Oil--Especially for metal or composite doors--Cut with laquer thinner. You will come out with a car finish if the doors are new. Do not back brush--laquer cut paint dries almost on contact.

Additionally--make sure you are as dust free as possible--overspary can be substanial. Do a quick experiment on cardboard for right paint consistency and pattern

JTP


----------



## bikerboy (Sep 16, 2007)

At the risk of seeming rude, why don't you improve your skills to the point you can brush 1-2 doors quickly, cleanly and efficiently?

I can paint two doors in about the same time (if not faster), then I can get out a spray rig, set it up, spray 1-2 doors, clean it up and put it away.


----------



## tsunamicontract (May 3, 2008)

bikerboy said:


> At the risk of seeming rude, why don't you improve your skills to the point you can brush 1-2 doors quickly, cleanly and efficiently?
> 
> I can paint two doors in about the same time (if not faster), then I can get out a spray rig, set it up, spray 1-2 doors, clean it up and put it away.


I am talking about the pressed metal doors with no fake wood look. You have to make up where the panels would be if it were wood and when it has 9 tediously small panels, brush is not fun. 6 panel or less, especially real wood no problem. I also have been trying to use latex for entry doors due to sun exposure and yellowing with oils. It just does not flow out the same. I should have tried some latex xtender but forgot it.

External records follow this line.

(* ===== verification/RtpExtend.v ===== *)
(** * Adding header extensions to a packet

    [AllocateRawExtension] keeps [built], finds or appends the extension, and
    keeps the bytes of the others, also when it has to rewrite the block with
    two-byte headers. *)

From S2P Require Import Prelude ByteIo CowBuffer RtpExtMap RtpPacket RtpMem RtpLayout RtpBuild.

Open Scope Z_scope.
Open Scope c_scope.

(** ** Entries that keep their bytes *)

Definition same_value (d d' : list Z) (e e' : ExtensionInfo) : Prop :=
  ei_id e' = ei_id e /\ ei_length e' = ei_length e /\
  read_bytes d' (ei_offset e') (ei_length e) = read_bytes d (ei_offset e) (ei_length e).

Definition moved (d d' : list Z) (es es' : list ExtensionInfo) : Prop := Forall2 (same_value d d') es es'.

Lemma moved_ids d d' es es' : moved d d' es es' -> map ei_id es' = map ei_id es.
Proof. induction 1 as [|e e' es es' (He & _) _ IH]; cbn; [done|]. by rewrite He, IH. Qed.

(** Reading where two blocks of the same size agree. *)
Lemma read_same lo hi d d' o n :
  agree lo hi d d' -> lo <= o -> o + n <= hi -> hi <= zlen d -> hi <= zlen d' -> 0 <= o -> 0 <= n ->
  read_bytes d' o n = read_bytes d o n.
Proof.
  intros Ha Hlo Hhi Hd Hd' Ho Hn. pose proof (read_bytes_Some d o n Ho Hn ltac:(lia)) as Hr.
  rewrite Hr. eapply (read_agree lo hi d d'); [done..|lia|exact Hr].
Qed.

Lemma moved_agree d d' two pos es fin :
  laid d two pos es fin -> agree pos fin d d' -> 0 <= pos -> fin <= zlen d -> fin <= zlen d' ->
  moved d d' es es.
Proof.
  intros Hl Ha Hp Hd Hd'. apply Forall_Forall2_diag, list.Forall_forall. intros e He.
  destruct (laid_entry _ _ _ _ _ _ Hl He) as (pos' & H1 & H2 & H3). apply entry_at_bounds in H2.
  split; [done|]. split; [done|]. eapply (read_same pos fin); [done|lia..].
Qed.

Lemma moved_trans d1 d2 d3 es1 es2 es3 : moved d1 d2 es1 es2 -> moved d2 d3 es2 es3 -> moved d1 d3 es1 es3.
Proof.
  intros H. revert es3. induction H as [|e1 e2 es1 es2 (Hi & Hl & Hr) _ IH]; intros es3 H3.
  - inversion H3. constructor.
  - inversion H3 as [|? e3 ? es3' (Hi' & Hl' & Hr')]. subst. constructor; [|by apply IH].
    split_and!; [congruence|congruence|]. rewrite Hl in Hr'. congruence.
Qed.

Section extend.
Context `{Alloc}.

(** ** Promotion *)

(** What a sequence of writes to the buffer of [p] leaves. *)
Definition rewritten (p p' : RtpPacket) (b' : Buffer) : Prop :=
  p' = p <| buffer_ := b' |> <| one_ref_ := true |> /\ wf_packet p' /\
  size_ b' = size_ (buffer_ p) /\ capacity_ b' = capacity p.
(** What setting an extension does: it succeeds whenever the packet admits it, and
    then the value can be read back and every other extension has the bytes it
    had; otherwise the packet is unchanged. *)
Lemma SetExtension_wp {V R} (E : Extension V) valid received `{!Faithful E valid received} p v (QR : R -> RtpPacket -> Prop) :
  built p -> capacity p mod 4 = 0 -> wf_ext_map (extensions_ p) -> valid v ->
  wp (SetExtension E v) p
     (fun ok p' => if ok : bool then
          exists bs, with_value p (GetId (extensions_ p) (kId E)) bs p' /\ zlen bs = ValueSize E v /\
            ParseValue E bs = Some (Some (received v)) /\ GetId (extensions_ p) (kId E) <> kInvalidId
        else p' = p /\ ~ admits p (kId E) (ValueSize E v)) QR.
Proof.
  intros Hb Hm Hwf Hv. pose proof (value_size v Hv) as Hsz. unfold SetExtension. wp_steps.
  eapply wp_post; [apply AllocateExtension_wp; auto; lia|]. cbv beta. intros [[o n]|] p1 Hal; [|by wp_steps].
  destruct Hal as (Hal & Hid & _). destruct (allocated_view _ _ _ _ _ _ Hal) as (-> & bs & Hr & Hz & Hu).
  destruct (write_parse bs v Hu Hv Hz) as (bs' & Hw & Hz' & Hu' & Hp).
  wp_steps. apply (wp_mem _ _ _ _ _ Hr). wp_steps. apply (wp_mem _ _ _ _ _ Hw). wp_steps.
  eapply wp_post; [apply (set_value_wp p _ _ _ _ _ bs' _ Hal); [congruence|done]|]. cbv beta. intros u p2 Hwv.
  wp_steps. exists bs'. split_and!; auto. congruence.
Qed.

(** ** The map of extensions stays *)

(** An operation on the buffer leaves the other members alone. *)
Lemma keeps_on_buffer {R} m (f : view -> result) : keeps (R := R) (fun p => extensions_ p = m) (on_buffer f).
Proof. intros p Hp. unfold on_buffer. by destruct (f _) as [[|[b|]|b]|]. Qed.

Lemma keeps_rd {R} m off : keeps (R := R) (fun p => extensions_ p = m) (rd off).
Proof. intros p Hp. unfold rd. by destruct (zget _ _). Qed.

Lemma keeps_WriteAt {R} m off bs : keeps (R := R) (fun p => extensions_ p = m) (WriteAt off bs).
Proof. apply keeps_on_buffer. Qed.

On the metal doors, sometimes they just look nicer keeping the sprayed looked (although the ones from the OP had been rolled with a wienie foam roller poorly and already had some texture)


----------



## JTP (Apr 29, 2007)

bikerboy said:


> At the risk of seeming rude, why don't you improve your skills to the point you can brush 1-2 doors quickly, cleanly and efficiently?
> 
> I can paint two doors in about the same time (if not faster), then I can get out a spray rig, set it up, spray 1-2 doors, clean it up and put it away.


I will not brush new metal doors or previously sprayed doors with no brush marks. Spraying, for me, is far superior. The customer is paying for my time and even two doors, priced correctly, is profitable. It takes me about 20 minutes to break down, clean, and reassemble my little cup gun unit. 

Sure--using thinner for cleaning is a hassle, but I've used to that. Using water for latex clean up is only slighly less time consuming.

JTP

JTP


----------



## tsunamicontract (May 3, 2008)

JTP said:


> Sure--using thinner for cleaning is a hassle, but I've used to that. Using water for latex clean up is only slighly less time consuming.


Water usually takes a little longer to clean but is less hassle for sure. 
JTP what are you using to power your cup gun? A compressor or a turbine?


----------



## JTP (Apr 29, 2007)

tsunamicontract said:


> Water usually takes a little longer to clean but is less hassle for sure.
> JTP what are you using to power your cup gun? A compressor or a turbine?



Any old 2 horse, or better, compressor. I don't have an HVLP system.

JTP


----------



## tsunamicontract (May 3, 2008)

Right on, thanks JTP


----------



## JTP (Apr 29, 2007)

tsunamicontract said:


> Right on, thanks JTP


Don't know mcuh, but what I know, I know! :blink:


----------